• TASK TO CARRY OUT: Every line in the data below from the one containing "rewrite Forall_forall in" down to the one containing "destruct rest as", both included, must be retyped exactly; no other line is to appear.

____ INPUT DATA

(** X5. [getDuplicateBookmarksToRemove] returns the ids of the members
    after the first of every group, in order.  Applied to the groups of
    [findDuplicateBookmarks] it selects only bookmarks of the input that have
    a duplicate at least as old which is the first of their group: the
    address of both normalizes to the same string and the first one's
    [dateAdded ?? 0] is not greater. *)
Theorem getDuplicateBookmarksToRemove_spec
        (groups : list BookmarkDuplicateGroup.t) (bookmarks : list BookmarkNode.t) :
  getDuplicateBookmarksToRemove groups
  = flat_map (fun g => map BookmarkNode.id (tl (BookmarkDuplicateGroup.bookmarks g))) groups
  /\ forall r,
      In r (getDuplicateBookmarksToRemove (findDuplicateBookmarks bookmarks)) ->
      exists g k b,
        In g (findDuplicateBookmarks bookmarks)
        /\ hd_error (BookmarkDuplicateGroup.bookmarks g) = Some k
        /\ In b (tl (BookmarkDuplicateGroup.bookmarks g))
        /\ BookmarkNode.id b = r
        /\ In b bookmarks /\ In k bookmarks
        /\ normalizeUrl (urlOf k) noOptions = normalizeUrl (urlOf b) noOptions
        /\ orZero (BookmarkNode.dateAdded k) <= orZero (BookmarkNode.dateAdded b).
Proof.
  split; [exact (bookmark_groups_loop groups [])|].
  intros r Hr. unfold getDuplicateBookmarksToRemove in Hr.
  rewrite bookmark_groups_loop in Hr. cbn [app] in Hr.
  apply in_flat_map in Hr. destruct Hr as (g & Hg & Hr).
  apply in_map_iff in Hr. destruct Hr as (b & Hid & Hb).
  pose proof Hg as Hshape. unfold findDuplicateBookmarks in Hshape.
  rewrite (bookmark_loop (fun url => normalizeUrl url noOptions)) in Hshape.
  destruct (duplicates_of_groups
              noUrl (fun b => normalizeUrl (urlOf b) noOptions)
              (fun a b => orZero (BookmarkNode.dateAdded a)
                          - orZero (BookmarkNode.dateAdded b))
              BookmarkDuplicateGroup.mk BookmarkDuplicateGroup.normalizedUrl
              BookmarkDuplicateGroup.bookmarks bookmarks
              (fun _ _ => eq_refl) (fun _ _ => eq_refl)) as (_ & Hmem & _).
  specialize (Hmem g Hshape).
  assert (Hasc : ascendingBy (fun b => orZero (BookmarkNode.dateAdded b))
                             (BookmarkDuplicateGroup.bookmarks g))
    by (rewrite Hmem; apply (sort_by_key_ascending
                               (fun b => orZero (BookmarkNode.dateAdded b)))).
  assert (Hfrom : forall x, In x (BookmarkDuplicateGroup.bookmarks g) ->
                            In x bookmarks
                            /\ normalizeUrl (urlOf x) noOptions
                               = BookmarkDuplicateGroup.normalizedUrl g).
  { intros x Hx. rewrite Hmem in Hx. apply (Permutation_in _ (sort_perm _ _)) in Hx.
    apply filedUnder_key in Hx. tauto. }
  destruct (BookmarkDuplicateGroup.bookmarks g) as [|k rest] eqn:Hbs; [contradiction|].
  cbn [tl] in Hb. exists g, k, b.
  destruct (Hfrom b (or_intror Hb)) as [Hbin Hbkey].
  destruct (Hfrom k (or_introl eq_refl)) as [Hkin Hkkey].
  split; [exact Hg|]. rewrite Hbs. cbn [hd_error tl].
  repeat (split; [reflexivity || assumption || congruence|]).
  apply StronglySorted_inv in Hasc. destruct Hasc as [_ Hle].
  rewrite Forall_forall in Hle. exact (Hle b Hb).
Qed.
End BookmarkRemoval.
(** The pairwise loop runs to its end on a log of in-range timestamps. *)
Lemma build_pairs_total events :
  forallb (parses_in_range fromisoformat) events = true ->
  exists ss, build_pairs fromisoformat events = ([], Ok ss).
Proof.
  induction events as [|e rest IH]; [eexists; reflexivity|].
  intros H. apply andb_true_iff in H as [He Hrest].
  destruct rest as [|e' rest']; [eexists; reflexivity|].
  destruct (IH Hrest) as [ss Hss].
  apply parses_in_range_spec in He as (cur & Hcur & Hv & Hd).
  pose proof Hrest as Hrest'. apply andb_true_iff in Hrest' as [He' _].
  apply parses_in_range_spec in He' as (nxt & Hnxt & _).
  rewrite build_pairs_cons2.
  rewrite (bind_silent _ _ _ Hcur), (bind_silent _ _ _ Hnxt).
  destruct (date cur =? date nxt).
  - rewrite bind_ret_l, (bind_silent _ _ _ Hss). eexists; reflexivity.
  - unfold lift. rewrite (day_end_in_range _ Hv Hd).
    fold (ret (combine_min (date cur + 1))).
    rewrite bind_ret_l, (bind_silent _ _ _ Hss). eexists; reflexivity.
Qed.

Lemma final_session_total events :
  forallb (parses_in_range fromisoformat) events = true -> events <> [] ->
  exists s, final_session fromisoformat events = ([], Ok s).
Proof.
  intros H Hne. unfold final_session.
  destruct (last events) as [e|] eqn:Hlast.
  - assert (e ∈ events) as He.
    { apply last_Some in Hlast as [l' ->]. apply elem_of_app. right.
      apply list_elem_of_singleton. reflexivity. }
    rewrite forallb_forall in H. apply list_elem_of_In in He.
    apply H, parses_in_range_spec in He as (d & Hd & Hv & Hr).
    rewrite (bind_silent _ _ _ Hd).
    destruct (contains _ _).
    + rewrite bind_ret_l. eexists; reflexivity.
    + destruct (add_hour_in_range _ Hv Hr) as [d' ->].
      unfold lift. fold (ret d'). rewrite bind_ret_l. eexists; reflexivity.
  - apply last_None in Hlast. contradiction.
Qed.

Lemma build_sessions_total events :
  forallb (parses_in_range fromisoformat) events = true -> events <> [] ->
  exists sessions, build_sessions fromisoformat events = ([], Ok sessions).
Proof.
  intros H Hne. unfold build_sessions.
  destruct (build_pairs_total _ H) as [ss ->].
  destruct (final_session_total _ H Hne) as [s ->].
  eexists; reflexivity.
Qed.
End BuilderFacts.

(** ** Sorting the log *)

Section StableSortFacts.
Context {A K : Type} (key : A -> K) (ltb : K -> K -> bool).

Lemma insert_sorted_Permutation x l : Permutation (insert_sorted key ltb x l) (x :: l).
Proof.
  induction l as [|y l IH]; simpl; [reflexivity|].
  destruct (ltb (key y) (key x)); [|reflexivity].
  rewrite IH. apply perm_swap.
Qed.

Lemma stable_sort_Permutation l : Permutation (stable_sort key ltb l) l.
Proof.
  induction l as [|x l IH]; simpl; [reflexivity|].
  rewrite insert_sorted_Permutation. apply perm_skip, IH.
Qed.

(** Stability: the events of any one class of keys keep their order. *)
Lemma insert_sorted_filter (P : A -> bool) x l :
  (forall y, P x = true -> P y = true -> ltb (key y) (key x) = false) ->
  List.filter P (insert_sorted key ltb x l) = List.filter P (x :: l).
Proof.
  intros Hclass. induction l as [|y l IH]; [reflexivity|].
  simpl. destruct (ltb (key y) (key x)) eqn:E; [|reflexivity].
  simpl. simpl in IH. rewrite IH. pose proof (Hclass y) as Hy.
  destruct (P x), (P y); try reflexivity.
  rewrite Hy in E by reflexivity. discriminate.
Qed.

Lemma stable_sort_filter (P : A -> bool) l :
  (forall x y, P x = true -> P y = true -> ltb (key y) (key x) = false) ->
  List.filter P (stable_sort key ltb l) = List.filter P l.
Proof.
  intros Hclass. induction l as [|x l IH]; [reflexivity|].
  simpl stable_sort. rewrite insert_sorted_filter by (intros; eauto).
  simpl. rewrite IH. reflexivity.
Qed.
End StableSortFacts.

Lemma sort_events_Ok events sorted :
  sort_events events = Ok sorted ->
  sorted = stable_sort timestamp key_ltb events /\ Permutation sorted events.
Proof.
  unfold sort_events. destruct (_ && _); [discriminate|].
  intros [= <-]. split; [reflexivity | apply stable_sort_Permutation].
Qed.

Lemma sort_events_nonempty events sorted :
  sort_events events = Ok sorted -> events <> [] -> sorted <> [].
Proof.
  intros H Hne ->. apply sort_events_Ok in H as [_ H].
  apply Permutation_nil in H. contradiction.
Qed.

________

• ANSWER SECTION:
  rewrite Forall_forall in Hle. exact (Hle b Hb).
Qed.
End BookmarkRemoval.
(** The pairwise loop runs to its end on a log of in-range timestamps. *)
Lemma build_pairs_total events :
  forallb (parses_in_range fromisoformat) events = true ->
  exists ss, build_pairs fromisoformat events = ([], Ok ss).
Proof.
  induction events as [|e rest IH]; [eexists; reflexivity|].
  intros H. apply andb_true_iff in H as [He Hrest].
  destruct rest as [|e' rest']; [eexists; reflexivity|].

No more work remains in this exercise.